▸ Goal of the exercise: What you print must match the data line for line.

Segment Start: Provided information

(** ** JSON text loses nothing but the numbers behind their text

    A JSON value can be read back from its text, its numbers as their text:
    quoting a string and bracketing a sequence are reversible, and the text
    of a finite number ends where a character that no number holds
    begins. *)

Lemma unquote_quote (c : ascii) (x : string) :
  unquote_code_unit (quote_code_unit c ++ x) = Some (c, x).
Proof.
  destruct c as [[] [] [] [] [] [] [] []]; reflexivity.
Qed.

Lemma append_assoc (a b c : string) : (a ++ b) ++ c = a ++ b ++ c.
Proof. induction a; simpl; congruence. Qed.

Lemma quote_body_unique (s1 s2 r1 r2 : string) :
  quote_body s1 ++ String quotation_mark r1 = quote_body s2 ++ String quotation_mark r2 ->
  s1 = s2 /\ r1 = r2.
Proof.
  revert s2; induction s1 as [|c1 s1 IH]; intros [|c2 s2] E; simpl in E.
  - now inversion E.
  - apply (f_equal unquote_code_unit) in E. rewrite append_assoc, unquote_quote in E.
    discriminate.
  - apply (f_equal unquote_code_unit) in E. rewrite append_assoc, unquote_quote in E.
    discriminate.
  - apply (f_equal unquote_code_unit) in E. rewrite !append_assoc, !unquote_quote in E.
    inversion E as [[Ec Es]]. destruct (IH _ Es) as [-> ->]. auto.
Qed.

Lemma value_ind_nested (P : value -> Prop) :
  P VUndefined -> P VNull -> (forall b, P (VBool b)) -> (forall n, P (VNum n)) ->
  (forall s, P (VStr s)) ->
  (forall elements, Forall P elements -> P (VArr elements)) ->
  (forall properties, Forall (fun p => P (snd p)) properties -> P (VObj properties)) ->
  forall v, P v.
Proof.
  intros HU HN HB HNum HS HA HO. fix IH 1.
  intros [| |b|n|s|elements|properties];
    [exact HU | exact HN | apply HB | apply HNum | apply HS | | ].
  - apply HA. induction elements as [|x rest IHrest]; constructor; [apply IH | exact IHrest].
  - apply HO. induction properties as [|[k x] rest IHrest]; constructor;
      [apply IH | exact IHrest].
Qed.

Segment End: Provided information

▸ Output for this exercise:
(** ** JSON text loses nothing but the numbers behind their text

    A JSON value can be read back from its text, its numbers as their text:
    quoting a string and bracketing a sequence are reversible, and the text
    of a finite number ends where a character that no number holds
    begins. *)

Lemma unquote_quote (c : ascii) (x : string) :
  unquote_code_unit (quote_code_unit c ++ x) = Some (c, x).
Proof.
  destruct c as [[] [] [] [] [] [] [] []]; reflexivity.
Qed.

Lemma append_assoc (a b c : string) : (a ++ b) ++ c = a ++ b ++ c.
Proof. induction a; simpl; congruence. Qed.

Lemma quote_body_unique (s1 s2 r1 r2 : string) :
  quote_body s1 ++ String quotation_mark r1 = quote_body s2 ++ String quotation_mark r2 ->
  s1 = s2 /\ r1 = r2.
Proof.
  revert s2; induction s1 as [|c1 s1 IH]; intros [|c2 s2] E; simpl in E.
  - now inversion E.
  - apply (f_equal unquote_code_unit) in E. rewrite append_assoc, unquote_quote in E.
    discriminate.
  - apply (f_equal unquote_code_unit) in E. rewrite append_assoc, unquote_quote in E.
    discriminate.
  - apply (f_equal unquote_code_unit) in E. rewrite !append_assoc, !unquote_quote in E.
    inversion E as [[Ec Es]]. destruct (IH _ Es) as [-> ->]. auto.
Qed.

Lemma value_ind_nested (P : value -> Prop) :
  P VUndefined -> P VNull -> (forall b, P (VBool b)) -> (forall n, P (VNum n)) ->
  (forall s, P (VStr s)) ->
  (forall elements, Forall P elements -> P (VArr elements)) ->
  (forall properties, Forall (fun p => P (snd p)) properties -> P (VObj properties)) ->
  forall v, P v.
Proof.
  intros HU HN HB HNum HS HA HO. fix IH 1.
  intros [| |b|n|s|elements|properties];
    [exact HU | exact HN | apply HB | apply HNum | apply HS | | ].
  - apply HA. induction elements as [|x rest IHrest]; constructor; [apply IH | exact IHrest].
  - apply HO. induction properties as [|[k x] rest IHrest]; constructor;
      [apply IH | exact IHrest].
Qed.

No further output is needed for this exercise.